遠くを見つめて「人生の礎……ね」と小声でつぶやいて自分の世界へ入り込むような様子を見せる。
質問をした身として水を差すのも申し訳ないので粛々と返事を待った。
父は虚空を見つめていたがふと何か思い立ったようにすべてを見通すような透徹した瞳を私に向けて口を開いた。
「そうだな……そもそも人間が生きる意味とは何だと思う?」
「……そうですね。子を作り次代に遺伝子をつないでいくことでしょうか」
「そのように全体主義的に考えるのもいいだろう。実際、私の祖父母などの昔の人間はそう考える人間も多かった」
父はコップに手を伸ばして注がれていた水を飲んで喉を潤した。
「生きる意味は多くの人々が探し求める永遠の命題だ」
「永遠の命題ですか?」
「そうだ。そして人は自分の生きる意味を世間に求めると自分が大した存在ではないと自認して人生に絶望する」
……お父様は世間に対しても生きる意味がありそうですが。
なんてことを思うのは野暮だ。
語っている様子を見ていると父はあまり意識していなさそうに見える。父の生きる意味は別のところにあるのだろう。
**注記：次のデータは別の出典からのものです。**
(** What [next_chunk] comes to: the next chunk that is not over before [b], or,
    if that starts after [e] or there is none, nothing. *)
Lemma next_chunk_spec idx fuel : ∀ skip b e r p its,
  b ≤ e → positioned idx p its r → (cost p its r < fuel)%nat →
  (skip = true → ∃ body, p = Some body ∧ Forall (λ m, time m < b) body) →
  ∃ r' found p' its', next_chunk fuel skip b e r = Some (r', found) ∧ positioned idx p' its' r' ∧
    is_valid_ r' = is_valid_ r ∧ reader_header r' = reader_header r ∧ message_index_ r' = message_index_ r ∧
    (cost p' its' r' + (if found then 1 else 0) ≤ cost p its r)%nat ∧
    ∃ pre, Forall (λ m, time m < b) pre ∧
    (if found then p' = None ∧ to_come p its = pre ++ chunk_ r' ++ to_come p' its'
     else chunk_ r' = chunk_ r ∧ to_come p its = pre ++ to_come p' its' ∧
       spec_read b e (to_come p' its') = (to_come p' its', None)).
Proof using ProtoLaws0 ProtoLaws1 ProtoLaws2.
  induction fuel as [|fuel IH]; intros skip b e r p its Hbe [Hsm Hh Hlen Hpl] Hc Hskip; [lia|].
  cbn [next_chunk]. destruct (reach_end_ r) eqn:Hend.
  { destruct Hpl as [-> ->]. exists r, false, None, []. split_and!; try done; [|lia|by exists []]. split; try done. by rewrite Hend. }
  destruct Hsm as (Hs1 & Hs2 & Hs3).
  destruct p as [body|].
  - (* the body of a chunk *)
    assert (Hok : section_ok (SECTION_CHUNK_BODY, serialize body)) by (split; [done|]; simpl; destruct (Hs3 body eq_refl); lia).
    simpl in Hpl. rewrite <- ?(assoc_L (++)) in Hpl. destruct (section_here r _ _ Hok Hpl) as [-> Hr]. simpl.
    destruct skip.
    + destruct (Hskip eq_refl) as (body' & [= <-] & Hb).
      rewrite (SkipSection_moves (zlen (serialize body)) _ _ _ Hr) by done. simpl.
      match goal with |- context [next_chunk fuel false b e ?z] => destruct (IH false b e z None its) as (r' & found & p' & its' & E & H1 & H2 & H3 & H4 & H5 & pre & Hpre & H6) end; try done.
      * split; simpl; try done. rewrite Hend. apply reads_at_next in Hr. simpl in Hr. exact Hr.
      * unfold cost in *. simpl. rewrite Hend in *. lia.
      * exists r', found, p', its'. split_and!; try done; [unfold cost in *; simpl in *; rewrite ?Hend in *; lia|].
        exists (body ++ pre). split; [by apply Forall_app|].
        change (to_come (Some body) its) with (body ++ to_come None its). destruct found.
        -- destruct H6 as [? ->]. by rewrite <- ?(assoc_L (++)).
        -- destruct H6 as (? & -> & ?). by rewrite <- ?(assoc_L (++)).
    + erewrite ReadMessageSection_reads; [|by apply Hs3|exact Hr]. simpl.
      eexists _, true, None, its. split; [reflexivity|]. split; [|split_and!; try done].
      * split; simpl; try done. rewrite Hend. apply reads_at_next in Hr. exact Hr.
      * unfold cost. simpl. rewrite Hend. lia.
      * by exists [].
  - destruct skip; [by destruct (Hskip eq_refl) as (? & ? & _)|].
    simpl in Hpl. destruct its as [|[c|c body] its].
    + (* the index *)
      assert (Hok : section_ok (SECTION_INDEX, serialize idx)) by done.
      change (items_bytes big_endian []) with (@nil Z) in Hpl. rewrite app_nil_l in Hpl. rewrite <- (app_nil_r (encode _ _)) in Hpl.
      destruct (section_here r _ _ Hok Hpl) as [-> Hr]. simpl.
      rewrite (SkipSection_moves (zlen (serialize idx)) _ _ _ Hr) by done. simpl.
      match goal with |- context [next_chunk fuel false b e ?z] => destruct (IH false b e z None []) as (r' & found & p' & its' & E & H1 & H2 & H3 & H4 & H5 & pre & Hpre & H6) end; try done.
      * unfold cost in *. simpl in *. rewrite Hend in *. lia.
      * exists r', found, p', its'. split_and!; try done; [|by exists pre]. unfold cost in *. simpl in *. rewrite ?Hend in *. lia.
    + (* a channel *)
      apply Forall_cons in Hs1 as [Hc1 Hs1]. apply Forall_cons in Hh as [_ Hh]. unfold small in Hc1. simpl in Hc1. apply Forall_cons in Hc1 as [[Hok Hpos0] _].
      change (IChannel c :: its) with ([IChannel c] ++ its) in Hpl. rewrite items_bytes_app, <- (assoc_L (++)) in Hpl.
      unfold items_bytes at 1, encode_all in Hpl. simpl in Hpl. rewrite app_nil_r in Hpl.
      destruct (section_here r _ _ Hok Hpl) as [-> Hr]. simpl.
      erewrite ReadMessageSection_reads; [|by destruct Hok|exact Hr]. simpl.
      match goal with |- context [next_chunk fuel false b e ?z] => destruct (IH false b e z None its) as (r' & found & p' & its' & E & H1 & H2 & H3 & H4 & H5 & pre & Hpre & H6) end; try done.
      * split; simpl; try done. rewrite Hend. by apply reads_at_next in Hr.
      * unfold cost in *. simpl in *. rewrite Hend in *. lia.
      * exists r', found, p', its'. split_and!; try done; [|by exists pre]. unfold cost in *. simpl in *. rewrite ?Hend in *. lia.
    + (* the header of a chunk *)
      apply Forall_cons in Hs1 as [Hc1 Hs1]. apply Forall_cons in Hh as [[Hne Hh1] Hh]. unfold small in Hc1. simpl in Hc1.
      apply Forall_cons in Hc1 as [[Hok Hpos1] Hok2]. apply Forall_cons in Hok2 as [[Hok2 Hpos2] _].
      change (IChunk c body :: its) with ([IChunk c body] ++ its) in Hpl. rewrite items_bytes_app, <- (assoc_L (++)) in Hpl.
      unfold items_bytes at 1, encode_all in Hpl. simpl in Hpl. rewrite app_nil_r, <- (assoc_L (++)) in Hpl.
      destruct (section_here r _ _ Hok Hpl) as [-> Hr]. simpl.
      erewrite ReadMessageSection_reads; [|by destruct Hok|exact Hr]. simpl.
      match goal with |- context [with_reader ?f r] => set (fr := f) end.
      assert (Hpos : positioned idx (Some body) its (with_reader fr r)).
      { split; simpl; try done; [|rewrite Hend; by apply reads_at_next in Hr]. split; [done|]. split; [done|]. intros b' [= <-]. split; [done|]. by destruct Hok2. }
      assert (Hcost : (cost (Some body) its (with_reader fr r) < fuel)%nat) by (unfold cost in *; simpl in *; rewrite Hend in *; lia).
      destruct (e <? ch_begin_time c) eqn:Ebe.
      * apply Z.ltb_lt in Ebe. exists (with_reader fr r), false, (Some body), its. split_and!; try done.
        -- unfold cost in *. simpl in *. rewrite Hend in *. lia.
        -- exists []. split_and!; try done. destruct body as [|m body]; [done|]. apply Forall_cons in Hh1 as [Hm _]. unfold to_come, spec_read. simpl.
           rewrite (proj2 (Z.ltb_ge _ _)) by lia. by rewrite (proj2 (Z.leb_gt _ _)) by lia.
      * destruct (IH (if ch_end_time c <? b then true else false) b e (with_reader fr r) (Some body) its Hbe Hpos Hcost) as (r' & found & p' & its' & E & H1 & H2 & H3 & H4 & H5 & pre & Hpre & H6).
        { destruct (ch_end_time c <? b) eqn:Eeb; [|done]. intros _. exists body. split; [done|]. apply Z.ltb_lt in Eeb.
          eapply Forall_impl; [exact Hh1|]. simpl. lia. }
        exists r', found, p', its'. split_and!; try done; [|by exists pre]. unfold cost in *. simpl in *. rewrite ?Hend in *. lia.
Qed.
「だから生きる意味を他人や世の中に求めるのではなく、自分の中から見出す必要がある。そういう意味ではないだろうか」
「えっと……」
「確かに抽象的で分かりづらいな。具体的にはそうだな……生きるための自分なりの哲学、自分の譲れないこと、将来の夢や目標、志といったことだ」
「健やかに生きるための活力になるようなことでしょうか……なんとなくは理解できました」
父は語るべきことは済んだようで水差しで注いでもらった水を飲みほした。
……私には無い。哲学も、将来の夢も。強いて挙げるとするなら与えられた責務だけだ。
自分はなんて矮小で中身のない人間なのだろう。自己嫌悪に浸りながら思索に耽る。
父が私を観察するように見守っているのが分かった。
自分の答えを見出すための参考にしようと考えて父に質問した。
「つかぬことをお伺いしますがお父様の人生の礎は何でしょうか」
私が尋ねると父は少しだけ逡巡するように瞑目した。
しかし答えを考えているような様子ではない。質問されることは予想していて自分の中である程度答えが決まっているが何か別の可能性を考えて話すことを躊躇っているようだ。
父はおもむろに口を開く。乾燥した口元の動きがやけに遅く見えた。
「愛する者に幸せになってもらうこと」
目を開くと瞳に湛えられるのは明確な悔恨と決意。激情をひた隠しにしているように瞳の奥で光が揺らめいている。
少しだけ狂気的な色を覗かせているような気がした。
不安になって父の瞳を注視したが、すぐにいつもの凪いだ瞳に戻る。もしかしたら私の気のせいだったのかもしれない。
「人から決められるものでも強制されるものでもない。好きな事、譲れないことを探すんだ。死ぬのが嫌になるほどやりたいことを見つけなさい」
「わたくしは……」
私が人生で譲れないことは才能を示して母の居場所を作り、父の心労を無くすことだ。
それは確かに私が生きている理由ではある。けれどアカネや父が言っていることとズレている自覚があった。
あくまでも生まれてきて発生した負債を返済する責務であるだけで私の欲望じゃない。
じゃあ、私が好きな事は――
「私は……」
私は何が好きなんだろう。
〇
結晶化した腕を見つめて生きる意味を問い続けた。
いくら考えても堂々巡り、行く末が杳として知れなくて迷子になったような切なさと心細さを感じる。
いくら考えても何も導き出せない。
だんだんと人生の礎など私には必要ないのではないかとさえ思えてきた。
責任さえ果たせれば、それでいいのではないか。
……じゃあ、責任を果たした後は?
脱力するように腕をベッドに転がすとグラビの通知音が聞こえて視界の端にアカネの名前が書かれている。
引きずるようにして身を起こしてメニューを開いた。
「お夕飯食べ終わったよー。これからログインするね! 歓迎会もスタンプラリーも楽しみだね!」
文字列だけでも元気いっぱいなのが分かって思わず笑ってしまう。
アカネに「ログインしているので部屋前の椅子に座って待っています」と返信した。メニューを閉じようとした瞬間すぐに返信が返ってきて、笑っている顔に見える意味を持たない記号の羅列が書かれていた。
……こんな表現方法もあるんだ。
友人関係が希薄であまりグラビのやり取りをしないからこのような表現があることを知らなかった。
記号で顔を表現する技術に感心しながら部屋を出る。
暗い色合いの家具と観葉植物が飾られた一見落ち着いた雰囲気の部屋。大した間隔もなく無数に並んでいる扉のせいで異質に感じる空間の中で中央に並べられている椅子に腰かける。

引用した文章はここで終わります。